İnsanoğlu "düşüncenin nerede oluştuğunu" arar olmuştur. Bulduğunu sandığı olguya göre "İnanç Sistemleri=din" şekillenmiştir.
Düşüncenin tarihi serüveni üçe ayrılıyor. Düşüncenin “kalpte oluştuğu” dönem. Düşüncenin “ruhta oluştuğu” dönem. Düşüncenin "beyinde oluştuğu" dönem olarak safhaları ayırabilir ve özetleyebiliriz.
1. Düşüncenin Kalpte Oluştuğuna İnanılan Dönem.
Antik Mısır'da, düşüncenin kalpte oluştuğuna inanılıyordu. Bu inanış biçimi, günümüz kadar gelmiştir. Kötü kalpli adam, kalbim sana âşık gibi söylemlerin kaynağı antik Mısır’dır.
Antik Mısır medeniyetinde "Din" ya da inanç sistemleri, kalp esas alınarak prensibe bağlandı. Hesap Tanrısı Anibus "ölen kişiyi kalbi ile sorumlu" tutuyordu. Terazinin bir kefesine ölünün kalbini koyuyor, diğer kefesine kuş tüyü koyarak tartıyordu. Ölünün kalbi kuş tüyünden hafif ise "aydınlıklar diyarına" gönderiyordu. 
Bu inanç sistemi M.Ö. 4. yüzyıla kadar devam etti.
2. Düşüncenin Ruhta Oluşması.
Bundan 2400 yıl önce, M.Ö. 4. yüzyılda yaşamış, ünlü Yunanlı Filozof Platon ölümsüzlüğü arıyordu.
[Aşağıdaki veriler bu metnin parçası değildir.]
(** The code points of a string; [None] when the bytes are no UTF-8
    encoding of a [str] (stray or missing continuation bytes, overlong
    forms, surrogates, values beyond U+10FFFF). *)
Fixpoint code_points (s : string) : option (list N) :=
  match s with
  | EmptyString => Some []
  | String a s1 =>
      let n := N_of_ascii a in
      if (n <? 128)%N then cons n <$> code_points s1
      else if (n <? 192)%N then None
      else if (n <? 224)%N then
        match s1 with
        | String b s2 =>
            match continuation b with
            | Some x =>
                let c := ((n - 192) * 64 + x)%N in
                if (c <? 128)%N then None else cons c <$> code_points s2
            | None => None
            end
        | EmptyString => None
        end
      else if (n <? 240)%N then
        match s1 with
        | String b (String c s3) =>
            match continuation b, continuation c with
            | Some x, Some y =>
                let cp := ((n - 224) * 4096 + x * 64 + y)%N in
                if ((cp <? 2048) || ((55296 <=? cp) && (cp <? 57344)))%N
                then None else cons cp <$> code_points s3
            | _, _ => None
            end
        | _ => None
        end
      else if (n <? 248)%N then
        match s1 with
        | String b (String c (String d s4)) =>
            match continuation b, continuation c, continuation d with
            | Some x, Some y, Some z =>
                let cp := ((n - 240) * 262144 + x * 4096 + y * 64 + z)%N in
                if ((cp <? 65536) || (1114111 <? cp))%N
                then None else cons cp <$> code_points s4
            | _, _, _ => None
            end
        | _ => None
        end
      else None
  end.

(** The white space of Unicode 14 beyond ASCII ([str.isspace]): NEL, the
    no-break space, the Ogham space mark, U+2000..U+200A, the line and
    paragraph separators, the narrow no-break, medium mathematical and
    ideographic spaces. *)
Definition unicode_space (c : N) : bool :=
  ((c =? 133) || (c =? 160) || (c =? 5760)
   || ((8192 <=? c) && (c <=? 8202))
   || (c =? 8232) || (c =? 8233) || (c =? 8239) || (c =? 8287)
   || (c =? 12288))%N.

(** The decimal digits of Unicode 14 come in 66 runs of ten, zero to nine;
    these are the code points of the zeros. *)
Definition decimal_zeros : list N :=
  [48; 1632; 1776; 1984; 2406; 2534; 2662; 2790; 2918; 3046; 3174; 3302;
   3430; 3558; 3664; 3792; 3872; 4160; 4240; 6112; 6160; 6470; 6608; 6784;
   6800; 6992; 7088; 7232; 7248; 42528; 43216; 43264; 43472; 43504; 43600;
   44016; 65296; 66720; 68912; 69734; 69872; 69942; 70096; 70384; 70736;
   70864; 71248; 71360; 71472; 71904; 72016; 72784; 73040; 73120; 92768;
   92864; 93008; 120782; 120792; 120802; 120812; 120822; 123200; 123632;
   125264; 130032]%N.

(** The value of a decimal digit ([unicodedata.decimal]). *)
Fixpoint decimal_in (zeros : list N) (c : N) : option N :=
  match zeros with
  | [] => None
  | z :: zeros' =>
      if ((z <=? c) && (c <? z + 10))%N then Some (c - z)%N
      else decimal_in zeros' c
  end.

(** What [int] makes of a character before it parses: those below 127 are
    kept, other white space becomes a blank, other decimal digits their
    ASCII digit, and anything else is an error. *)
Definition to_ascii (c : N) : option ascii :=
  if (c <? 127)%N then Some (ascii_of_N c)
  else if unicode_space c then Some " "%char
  else match decimal_in decimal_zeros c with
       | Some d => Some (ascii_of_N (48 + d))
       | None => None
       end.

Fixpoint to_ascii_all (cs : list N) : option string :=
  match cs with
  | [] => Some EmptyString
  | c :: cs' =>
      match to_ascii c, to_ascii_all cs' with
      | Some a, Some s => Some (String a s)
      | _, _ => None
      end
  end.

Definition transform (s : string) : option string :=
  match code_points s with
  | Some cs => to_ascii_all cs
  | None => None
  end.

Fixpoint lstrip (s : string) : string :=
  match s with
  | String a s' => if is_space a then lstrip s' else s
  | EmptyString => EmptyString
  end.

Fixpoint rstrip (s : string) : string :=
  match s with
  | EmptyString => EmptyString
  | String a s' =>
      match rstrip s' with
      | EmptyString => if is_space a then EmptyString else String a EmptyString
      | r => String a r
      end
  end.

Definition digit_val (a : ascii) : option Z :=
  let n := nat_of_ascii a in
  if ((48 <=? n)%nat && (n <=? 57)%nat) then Some (Z.of_nat n - 48) else None.

(** Decimal digits, single underscores allowed between two digits. *)
Fixpoint digits (acc : Z) (after_digit : bool) (s : string) : option Z :=
  match s with
  | EmptyString => if after_digit then Some acc else None
  | String a s' =>
      match digit_val a with
      | Some d => digits (10 * acc + d) true s'
      | None =>
          if Ascii.eqb a "_" && after_digit
          then digits acc false s'
          else None
      end
  end.

(** The number of decimal digits of a string. *)
Fixpoint count_digits (s : string) : nat :=
  match s with
  | EmptyString => O
  | String a s' =>
      match digit_val a with
      | Some _ => S (count_digits s')
      | None => count_digits s'
      end
  end.

(** [sys.get_int_max_str_digits()], as the interpreter starts. *)
Definition max_str_digits : nat := 4300.

(** [int(s)]: the string is brought to ASCII, surrounding white space is
    dropped, an optional sign is read, then base-10 digits, no more of them
    than the interpreter converts.  Anything else raises [ValueError]. *)
Definition int (s : string) : exn + Z :=
  match transform s with
  | None => inl ValueError
  | Some t =>
      let body := rstrip (lstrip t) in
      let parsed :=
        match body with
        | String "-" ds => Z.opp <$> digits 0 false ds
        | String "+" ds => digits 0 false ds
        | ds => digits 0 false ds
        end in
      match parsed with
      | Some z =>
          if (count_digits body <=? max_str_digits)%nat then inr z
          else inl ValueError
      | None => inl ValueError
      end
  end.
Ruh ile ölümsüzlüğün elde edilebileceğini öne sürdü. 
Platona göre "Ruh, ölümsüzlük âleminden dünyaya gelmiş ve insan bedenine girmiş. Geri dönmeye çalışıyor. Yeterli bilgiyi elde ettiği zaman, tekrar ölümsüzlükler diyarına geri dönecek" diyordu. 
Ruhun bilgi edinmesi "düşüncenin ruhta oluştuğuna" karine sayıldı. Kalp ile düşünme dönemi sonlandı. Ruh ile düşünme dönemi başladı. Ruh düşündüğüne göre sorumlu olmalıydı.
Ruh kavramı, Yahudi Tarikatlarında 400 yıl tartışıldı. Yahudi anadan doğma Hz İsa "Ruhun hesap vereceğini ve iyilerin cennete gideceğini" söylüyordu. Bunu gören Yahudi Din adamları panik oldular ve bahane üreterek Hz. İsa'yı çarmıha gerdirdiler. Fakat ruh kavramı "din adamları için" kurtuluş oldu.
3. Düşüncenin Beyinde Oluşması Dönemi.
Bu dönemin tarihi yüz yılı geçmez. Önce meselenin farkına tıp doktorları vardı. Günümüzde sıradan insanlar "düşüncenin beyinde oluştuğunu" biliyor. Beyin durduğu zaman düşünce de yok oluyor.
Düşüncenin "beyinde oluştuğunu fark eden" insanlar, Deizm denilen yeni bir inanç sitemi ile olguları açıklıyor.